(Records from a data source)
_ _ _

(** X3: an invalid-operator error names the offending operator in its
    message and carries it, with the expression it came from, under
    [operator] and [expression] in its payload. *)
Theorem invalid_operator_names_operator_and_expression
    (operator filter_expression : string) (o : option exn) :
  let e := ODataInvalidOperatorError_init operator filter_expression o in
  str_contains operator (message e) = true
  ∧ (first_detail e ≫= (.!! "operator")) = Some (VStr operator)
  ∧ (first_detail e ≫= (.!! "expression"))
      = Some (VStr filter_expression)
  ∧ dom (details e)
      =@{gset string} {[ "operator"; "expression"; "valid_operators" ]}.
Proof.
  intros e. subst e. unfold ODataInvalidOperatorError_init.
  rewrite first_detail_init, message_init, details_init.
  split_and!; try done.
  apply str_contains_intro.
Qed.

(** X4: without details, be they omitted or an empty dictionary, the
    detail entry has the three standard keys and nothing else, and the
    two ways of passing no details build the same error. *)
Theorem no_details_entry_is_standard c (m : string)
    (code tgt : option string) (o : option exn) :
  first_detail (ODataFilterError_init c m code tgt None o)
    = Some {[ "code" := VStr (default "BadRequest" code);
              "message" := VStr m;
              "target" := VStr (default "$filter" tgt) ]}
  ∧ details (ODataFilterError_init c m code tgt None o) = ∅
  ∧ ODataFilterError_init c m code tgt (Some ∅) o
    = ODataFilterError_init c m code tgt None o.
Proof. done. Qed.

(** X5: for every constructor, the keys of the detail entry are the three
    standard keys and the keys of the error's [details], no others. *)
Theorem detail_entry_keys (a : raise_args) :
  ∃ entry : gmap string value,
    first_detail (construct a) = Some entry
    ∧ dom entry
      =@{gset string}
        {[ "code"; "message"; "target" ]} ∪ dom (details (construct a)).
Proof.
  destruct (construct_via_init a) as (c & m & code & tgt & d & o & ->).
  eexists. split; [apply first_detail_init|].
  rewrite details_init, dom_union_L. unfold standard_entry.
  rewrite !dom_insert_L, dom_singleton_L.
  apply set_eq. intros x. rewrite !elem_of_union, !elem_of_singleton. tauto.
Qed.

(** X6: the merge of [details] is per key: a standard key the caller's
    dictionary does not contain keeps its standard value in the detail
    entry. *)
Theorem unsupplied_standard_keys_keep_values c (m : string)
    (code tgt : option string) (d : option (gmap string value))
    (o : option exn) (k : string) :
  k ∈ ["code"; "message"; "target"] →
  default ∅ d !! k = None →
  (first_detail (ODataFilterError_init c m code tgt d o) ≫= (.!! k))
  = ({[ "code" := VStr (default "BadRequest" code);
        "message" := VStr m;
        "target" := VStr (default "$filter" tgt) ]}
       : gmap string value) !! k
  ∧ is_Some (first_detail (ODataFilterError_init c m code tgt d o)
               ≫= (.!! k)).
Proof.
  intros Hk Hd. rewrite first_detail_init. simpl.
  rewrite lookup_union_r by done. split; [done|].
  repeat (apply elem_of_cons in Hk as [->|Hk]; [by eexists|]).
  by apply elem_of_nil in Hk.
Qed.

Lemma unsupplied_standard_keys_keep_values_witness :
  (first_detail
     (ODataFilterError_init ODataFilterError "bad filter" None None
        (Some {[ "code" := VStr "Custom" ]}) None) ≫= (.!! "target"))
  = ({[ "code" := VStr "BadRequest";
        "message" := VStr "bad filter";
        "target" := VStr "$filter" ]} : gmap string value) !! "target"
  ∧ is_Some
      (first_detail
         (ODataFilterError_init ODataFilterError "bad filter" None None
            (Some {[ "code" := VStr "Custom" ]}) None) ≫= (.!! "target")).
Proof.
  apply (unsupplied_standard_keys_keep_values ODataFilterError "bad filter"
           None None (Some {[ "code" := VStr "Custom" ]}) None "target").
  - apply (bool_decide_unpack _). vm_compute. reflexivity.
  - reflexivity.
Defined.
Lemma refine_tokens_absent_fields_witness :
  let two := pylist [str "음"; str "ETN"] in
  let three := pylist [str "음"; str "ETN"; num 1 2] in
  let tokens := [two; three] in
  @_refine_tokens unit tokens None None ()
    = Ok ([two; tuple [str "음"; str "EF"; num 1 2; num 0 1]], ())
  ∧ [two; tuple [str "음"; str "EF"; num 1 2; num 0 1]] !! 0 = Some two
  ∧ @refine_token unit tokens None None 1 three ()
    = lift (refine_token_as_claimed tokens 1 three) ().
Proof.
  intros two three tokens.
  assert (H : @_refine_tokens unit tokens None None ()
              = Ok ([two; tuple [str "음"; str "EF"; num 1 2; num 0 1]], ()))
    by reflexivity.
  split; [exact H|]. split.
  - apply (proj1 (refine_tokens_absent_fields tokens None) None () _ () 0 two H).
    + reflexivity.
    + cbn. lia.
  - apply (proj2 (refine_tokens_absent_fields tokens None) () 1 three).
    reflexivity.
Defined.

(** C9, as the claim states it, fails: a token with a surface and a tag
    but no confidence is not refined at all, where the automatic rules
    with a confidence of 0.0 would retag it. *)
Lemma refine_tokens_two_fields_untouched :
  let token := pylist [str "음"; str "ETN"] in
  @_refine_tokens unit [token] None None () = Ok ([token], ())
  ∧ refine_token_as_claimed [token] 0 token
    = Ok (tuple [str "음"; str "EF"; num 0 1; num 0 1])
  ∧ @refine_token unit [token] None None 0 token ()
    ≠ lift (refine_token_as_claimed [token] 0 token) ().
Proof. intros token. split; [reflexivity|]. split; [reflexivity|]. discriminate. Qed.

(** C5: the code does not do what the claim says. Rule 0-1 reads the tag of
    every token after a connective ending without the length check that
    rule 0 and the segmenter make: a malformed token after an [EC] token
    raises [IndexError] in the refiner, and so in the segmenter. *)
Lemma refine_tokens_malformed_raises :
  let tokens := [pylist [str "가"; str "VV"; num 31 32; num 0 1];
                 pylist [str "고"; str "EC"; num 31 32; num 0 1];
                 pylist [str "x"]] in
  @_refine_tokens unit tokens None None () = Raise IndexError
  ∧ @segment_sentence_by_endings unit (u "가고") tokens None ()
    = Raise IndexError.
Proof. intros tokens. split; reflexivity. Qed.

(** The sibling rule 0 checks the length of the next token first. *)
Lemma refine_tokens_malformed_after_etn :
  let tokens := [pylist [str "먹"; str "VV"; num 31 32; num 0 1];
                 pylist [str "음"; str "ETN"; num 31 32; num 0 1];
                 pylist [str "x"]] in
  @_refine_tokens unit tokens None None ()
  = Ok ([pylist [str "먹"; str "VV"; num 31 32; num 0 1];
         tuple [str "음"; str "EF"; num 31 32; num 0 1];
         pylist [str "x"]], ()).
Proof. reflexivity. Qed.
(** * Pagination / cache / fetch coordinator of the Pokemon list

    A shallow embedding of

      - [src/helpers/localStorage.ts]   (the cache store helpers),
      - [src/hooks/usePokemonList.ts]   (the list coordinator hook),
      - [src/pages/Home.tsx]            (the page that carries the same
                                         coordinator inline, and what
                                         the page renders),
      - [src/hooks/useInfiniteScroll.ts] (the observer hook),
      - the ids in [src/components/home/PokemonListItem.tsx],
        [src/pages/PokemonDetails.tsx] and [src/services/pokemonApi.ts],

    together with the small part of the JavaScript platform these files
    call: [String.prototype.split], [parseInt], template literals,
    [JSON.stringify], [JSON.parse] and the Web Storage object
    [localStorage].

    Conventions.

      - A JavaScript [number] that the program only ever produces as an
        integer (a length, [Date.now()], an offset, [Math.floor] of a
        quotient) is a [Z]: these stay far below 2^53, where doubles are
        exact, and the arithmetic on them is the arithmetic of [Z].
      - The result of [parseInt] is a [number]: [NaN], an infinity, or the
        integer that the double holds; [parseInt] rounds the integer it
        reads to the nearest double.
      - A JavaScript string is a Rocq [string] (a sequence of bytes, the
        UTF-8 image of the JavaScript string).
      - The state cells have their declared TypeScript types.  A value
        read from the store is read at its declared type
        ([loadPokemonList], [loadPaginationState]); [loadItem] is the
        value before that reading, whatever its type.
      - A React state cell is a record field; an effect or a callback is a
        function from the state (and the store) before it runs to the
        state (and the store) after the updates it queues are applied.
      - [Date.now()] is the explicit argument [now].
      - What [useGetPokemonListQuery] returns in a render ([data], [error],
        [isFetching]) is the explicit argument [q]. *)

From Stdlib Require Import ZArith String Ascii List Bool Lia.
From Stdlib Require Import Decimal DecimalString DecimalZ DecimalFacts DecimalPos.
From stdpp Require Import base option list gmap strings.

_ _ _

■ WHAT IS REQUIRED
Scan the lines above for "- A JavaScript string" and for "state (and the store) after". Repeat exactly the line holding each of them and every line in between.

■ EXPECTED OUTPUT
      - A JavaScript string is a Rocq [string] (a sequence of bytes, the
        UTF-8 image of the JavaScript string).
      - The state cells have their declared TypeScript types.  A value
        read from the store is read at its declared type
        ([loadPokemonList], [loadPaginationState]); [loadItem] is the
        value before that reading, whatever its type.
      - A React state cell is a record field; an effect or a callback is a
        function from the state (and the store) before it runs to the
        state (and the store) after the updates it queues are applied.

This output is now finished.